To many of the faithful, it’s not clear whether this upcoming meeting is an attempt to fix the real problems besetting the Church, such as the pervasive homosexualization of the clergy, or merely a clerical strategy for short-circuiting needed reform. Let us pray that the Pope and bishops will truly be guided by the Holy Spirit.
It might help bring some bracing clarity to those in the hierarchy making the decisions if they understand the unhappy position that the Catholic Church is now in.
Imagine that our contemporary society is a ship at sea in the darkest night, buffeted in a storm by winds coming from nearly every direction, so much so that the ship reels and lurches violently in continual danger of capsizing. Spun around so many times, there is no sense of direction left, and the only compass on board has been shattered by the captain’s chief crew members in circumstances too embarrassing to mention.
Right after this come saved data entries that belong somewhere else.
(** * cli-battleships: the board, the ships and the targeting heuristic

    A shallow embedding of [battleships.py]: the [Ship] and [Board] classes,
    the helper [adjacent_coordinates_in], and the lines of the main loop that
    bind the module-level name [target_coordinate] before a shot.

    Python integers are [Z].  The numpy grid [self._board] is a finite map
    from (row, column) to the stored integer, read with default [0]
    ([np.zeros]); indexing follows numpy: an index [i] is accepted when
    [-n <= i < n], a negative one counts from the end, anything else raises
    [IndexError].  Ship objects live in a heap (a list indexed by address), and
    [Board.ships] holds addresses, so that identity ([list.remove]) and
    in-place mutation ([Ship.damage]) behave as in Python.  Loops that Python
    runs until a condition fails take fuel; [Diverge] is the outcome of
    running out of it. *)

From stdpp Require Import gmap strings list fin_maps.
From Stdlib Require Import ZArith Lia.

Local Open Scope Z_scope.

(** ** Outcomes of running Python code *)

(** The exceptions the modelled code can raise. *)
Inductive exn := IndexError | ValueError | KeyError | NameError.

(** [Ok] is a normal return, [Raise] an uncaught exception.  [Diverge] is
    returned when a loop was cut by its fuel.  [Stuck] marks a ship address
    that is not in the heap: no Python state has one. *)
Inductive outcome (A : Type) :=
  | Ok (a : A)
  | Raise (e : exn)
  | Diverge
  | Stuck.
Arguments Ok {A} a.
Arguments Raise {A} e.
Arguments Diverge {A}.
Arguments Stuck {A}.

Definition obind {A B} (m : outcome A) (k : A -> outcome B) : outcome B :=
  match m with
  | Ok a => k a
  | Raise e => Raise e
  | Diverge => Diverge
  | Stuck => Stuck
  end.

Notation "x <- m ;;; k" := (obind m (fun x => k))
  (at level 100, m at next level, right associativity).

Definition raises {A} (m : outcome A) : Prop := exists e, m = Raise e.

(** The computation ended: it returned or raised. *)
Definition clean {A} (r : outcome A) : Prop := r <> Diverge /\ r <> Stuck.

(** ** Coordinates and ranges *)

Definition coord : Type := Z * Z.

(** [i in range(n)]. *)
Definition in_range (n i : Z) : bool := (0 <=? i) && (i <? n).

(** Both components in [range(n)]. *)
Definition in_bounds (n : Z) (c : coord) : bool :=
  in_range n (fst c) && in_range n (snd c).

(** numpy index normalisation along one axis of size [n]. *)
Definition norm_index (n i : Z) : option Z :=
  if (0 <=? i) && (i <? n) then Some i
  else if (- n <=? i) && (i <? 0) then Some (i + n)
  else None.

Definition norm_coord (n : Z) (c : coord) : option coord :=
  match norm_index n (fst c), norm_index n (snd c) with
  | Some r, Some k => Some (r, k)
  | _, _ => None
  end.

(** ** class Ship *)

Inductive direction := DirN | DirE | DirS | DirW.

Definition direction_vectors (d : direction) : Z * Z :=
  match d with
  | DirN => (-1, 0)
  | DirS => (1, 0)
  | DirE => (0, 1)
  | DirW => (0, -1)
  end.

(** The dictionary [ship_varieties]; [None] is a [KeyError]. *)
Definition ship_varieties (length : Z) : option string :=
  if length =? 2 then Some "Destroyer"%string
  else if length =? 3 then Some "Submarine"%string
  else if length =? 4 then Some "Battleship"%string
  else if length =? 5 then Some "Aircraft Carrier"%string
  else None.

Record Ship := mkShip {
  _length : Z;
  variety : string;
  condition : Z;
  _points : list coord;
  endpoint : coord
}.

(** [[f(i) for i in range(length)]], by recursion on the number of items
    still to produce. *)
Fixpoint points_from (start dv : Z * Z) (i : Z) (k : nat) : list coord :=
  match k with
  | O => []
  | S k' => (fst start + i * fst dv, snd start + i * snd dv)
            :: points_from start dv (i + 1) k'
  end.

(** [Ship.__init__].  [self._points[-1]] exists since a supported length is
    at least 2. *)
Definition Ship_init (length : Z) (start : coord) (d : direction) : outcome Ship :=
  match ship_varieties length with
  | None => Raise KeyError
  | Some v =>
      let pts := points_from start (direction_vectors d) 0 (Z.to_nat length) in
      match last pts with
      | None => Raise IndexError
      | Some e =>
          Ok {| _length := length; variety := v; condition := length;
                _points := pts; endpoint := e |}
      end
  end.

(** [Ship.damage]. *)
Definition damage (s : Ship) : Ship :=
  {| _length := _length s; variety := variety s; condition := condition s - 1;
     _points := _points s; endpoint := endpoint s |}.

(** [Ship.sunk]: [not bool(self.condition)]. *)
Definition sunk (s : Ship) : bool := condition s =? 0.

(** [coordinate in ship]: iteration over [_points] with tuple equality. *)
Definition ship_contains (c : coord) (s : Ship) : bool :=
  bool_decide (c ∈ _points s).
Lemma Parse_rejects_what_is_no_struct_pointer_witness :
  env.Parse example.program example.registry
    (Some (VInt (TBasic BInt) 7)) (example.withEnvironment example.bothSet)
  = Ok (Some (VInt (TBasic BInt) 7), Some (sentinelError ErrNotStructPtr), [])
  /\
  env.ParseAs example.program example.registry (TBasic BInt)
    (example.withEnvironment example.bothSet)
  = Ok (Zero (TBasic BInt), Some (sentinelError ErrNotStructPtr), []).
Proof.
  destruct (Parse_rejects_what_is_no_struct_pointer example.program
              example.registry (example.withEnvironment example.bothSet))
    as [H1 H2].
  split.
  - apply H1. intros t ref H. discriminate H.
  - apply H2. discriminate.
Defined.

Lemma RegisterEnvParser_then_GetParseFunc_witness :
  exists reg',
    internal.RegisterEnvParser example.registry example.Plain
      (fun _ => Ok (Some (Zero example.Plain), None)) = Ok reg' /\
    internal.GetParseFunc example.program reg' example.Plain
    = Ok (Some (fun _ => Ok (Some (Zero example.Plain), None)), O, true) /\
    (forall g, internal.RegisterEnvParser reg' example.Plain g
               = Panic "parser already registered") /\
    (forall t, rtype_eqb example.Plain t = false ->
               internal.registryLookup reg' t
               = internal.registryLookup example.registry t).
Proof.
  apply (RegisterEnvParser_then_GetParseFunc example.program example.registry
           example.Plain). reflexivity.
Defined.

Lemma GetParseFunc_counts_pointer_depth_witness :
  internal.GetParseFunc example.program example.registry
    (PtrN 3 (TBasic BInt))
  = Ok (Some (internal.parseIntAs example.program BInt 32), 3%nat, true).
Proof.
  apply (GetParseFunc_counts_pointer_depth example.program example.registry
           (TBasic BInt) (internal.parseIntAs example.program BInt 32) 3);
    try reflexivity.
  - discriminate.
  - intros [|[|[|[|k]]]] Hk; reflexivity.
Defined.

Lemma rejected_text_is_reported_without_unwrap_witness :
  exists T,
    (T = example.LogLevel \/ T = TPtr example.LogLevel) /\
    env.setValue example.program example.registry 1 example.LogLevel
      (Zero example.LogLevel)
      (example.withEnvironment (<["LEVEL" := "verbose"]> ∅))
      (example.fieldNamed "LEVEL") EmptyString
    = Ok {| env.dval := Zero example.LogLevel;
            env.derrs :=
              [FieldError "LEVEL" example.LogLevel
                 (Some (UnmarshalFuncError T example.unknownLevel))];
            env.dlog := [] |} /\
    forall target,
      errors.Is (FieldError "LEVEL" example.LogLevel
                   (Some (UnmarshalFuncError T example.unknownLevel)))
        target = false.
Proof.
  apply (rejected_text_is_reported_without_unwrap example.program
           example.registry O example.LogLevel (Zero example.LogLevel)
           (example.withEnvironment (<["LEVEL" := "verbose"]> ∅))
           (example.fieldNamed "LEVEL") EmptyString "verbose" false
           example.unknownLevel);
    try discriminate; try reflexivity.
  right. split; [reflexivity|]. split; [reflexivity|].
  exists (Zero example.LogLevel). reflexivity.
Defined.

Lemma nil_parser_panics_witness :
  internal.GetParseFunc example.program example.registry std_parsers.fs_File
  = Ok (None, O, true) /\
  env.setValue example.program example.registry 1 std_parsers.fs_File
    (Zero std_parsers.fs_File)
    (example.withEnvironment (<["FILE" := "/etc/hosts"]> ∅))
    (example.fieldNamed "FILE") EmptyString
  = Panic "invalid memory address or nil pointer dereference".
Proof.
  apply (nil_parser_panics example.program example.registry O
           std_parsers.fs_File (Zero std_parsers.fs_File)
           (example.withEnvironment (<["FILE" := "/etc/hosts"]> ∅))
           (example.fieldNamed "FILE") EmptyString "/etc/hosts" false);
    first [discriminate | reflexivity].
Defined.

Lemma environ_last_entry_wins_witness :
  runtime.environ (["PATH=/bin"; "A=1"] ++ [String.append "A" (String "=" "x=y")])
  = <["A" := "x=y"]> (runtime.environ ["PATH=/bin"; "A=1"]).
Proof.
  apply (environ_last_entry_wins ["PATH=/bin"; "A=1"] "A" "x=y"). reflexivity.
Defined.

Lemma environ_drops_entries_without_separator_witness :
  runtime.environ (["A=1"] ++ "junk" :: ["B=2"])
  = runtime.environ (["A=1"] ++ ["B=2"]).
Proof.
  apply (environ_drops_entries_without_separator ["A=1"] "junk" ["B=2"]).
  reflexivity.
Defined.

Lemma Run_configure_failure_stops_before_acquire_witness :
  1 = 1 /\
  runtime.count isAcquire
    [runtime.MetricConfigure;
     runtime.CallConfigure 0 None;
     runtime.CallConfigure 1 (Some sample.badAddress);
     runtime.CallConfigure 2 None;
     runtime.Stderr "configuration error: %v" sample.badAddress] = O.
Proof.
  pose proof (Run_configure_failure_stops_before_acquire
                example.metrics
                [example.opening 0; sample.rejecting; example.opening 2]
                example.action [] 1 _ 1%nat sample.badAddress
                ltac:(vm_compute; reflexivity)
                ltac:(simpl; tauto)) as (H1 & H2 & _).
  split; [exact H1 | exact H2].
Defined.



Lemma multiEngine_first_Close_closes_nothing_witness :
  exists e',
    secrets.multiEngine_Close ["vault"] sample.engine [] = (e', [], None) /\
    secrets.storages e' = secrets.storages sample.engine /\
    forall addr w',
      secrets.multiEngine_GetSecret sample.parseURL sample.decodeDataURL e'
        addr w'
      = (w', (None, Some (sentinelError secrets.ErrClosedPipe))).
Proof.
  apply (multiEngine_first_Close_closes_nothing sample.parseURL
           sample.decodeDataURL ["vault"] sample.engine []).
  reflexivity.
Defined.

Lemma buildCommitHash_round_trip_witness :
  hex.EncodeToString
    (fst (version.buildCommitHash "00112233445566778899aAbBcCdDeEfF00112233"))
  = "00112233445566778899aabbccddeeff00112233".
Proof.
  apply (proj2 (buildCommitHash_round_trip
                  "00112233445566778899aAbBcCdDeEfF00112233")).
  reflexivity.
Defined.

Lemma NewVersion_without_commit_is_invalid_witness :
  version.Valid
    (version.NewVersion (fun _ => true) tt (fun _ => (tt, None))
       "v1.2.3" EmptyString "2025-01-01T00:00:00Z") = false.
Proof.
  apply (NewVersion_without_commit_is_invalid (fun _ => true) tt
           (fun _ => (tt, None)) "v1.2.3" "2025-01-01T00:00:00Z").
Defined.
That’s a pretty accurate allegorical image of our current cultural situation and the Church’s place in it. The pope and bishops—the captain and his crew—are supposed to bring the moral direction of Christ to society, and there are few times in history where society was in greater need of the Church’s authoritative guidance.
We live in a time when even the most natural and seemingly obvious moral lines are being feverishly erased. This has resulted in the elevation and acceptance, not only of unnatural acts (such as same-sex marriage or killing one’s own offspring), but also the harnessing of science to commit anti-natural acts (such as violently changing one’s natural gender by surgery and hormonal reconstruction, as if nature herself were the enemy).
For those trying to seize the ship and steer our society into such unnatural and even uncharted waters, there is no such thing as a moral compass. Or more accurately, each of us has his, her, eir, pers, their, vis, xyr, hir, zir, tem, thons, het, nir own internal moral compass and it points whichever direction one happens to want to go at the time. (No, those are not typos, but a small list of the latest gender-free, gender-manipulative pronouns handed down from the Tower of Linguistic Babel.)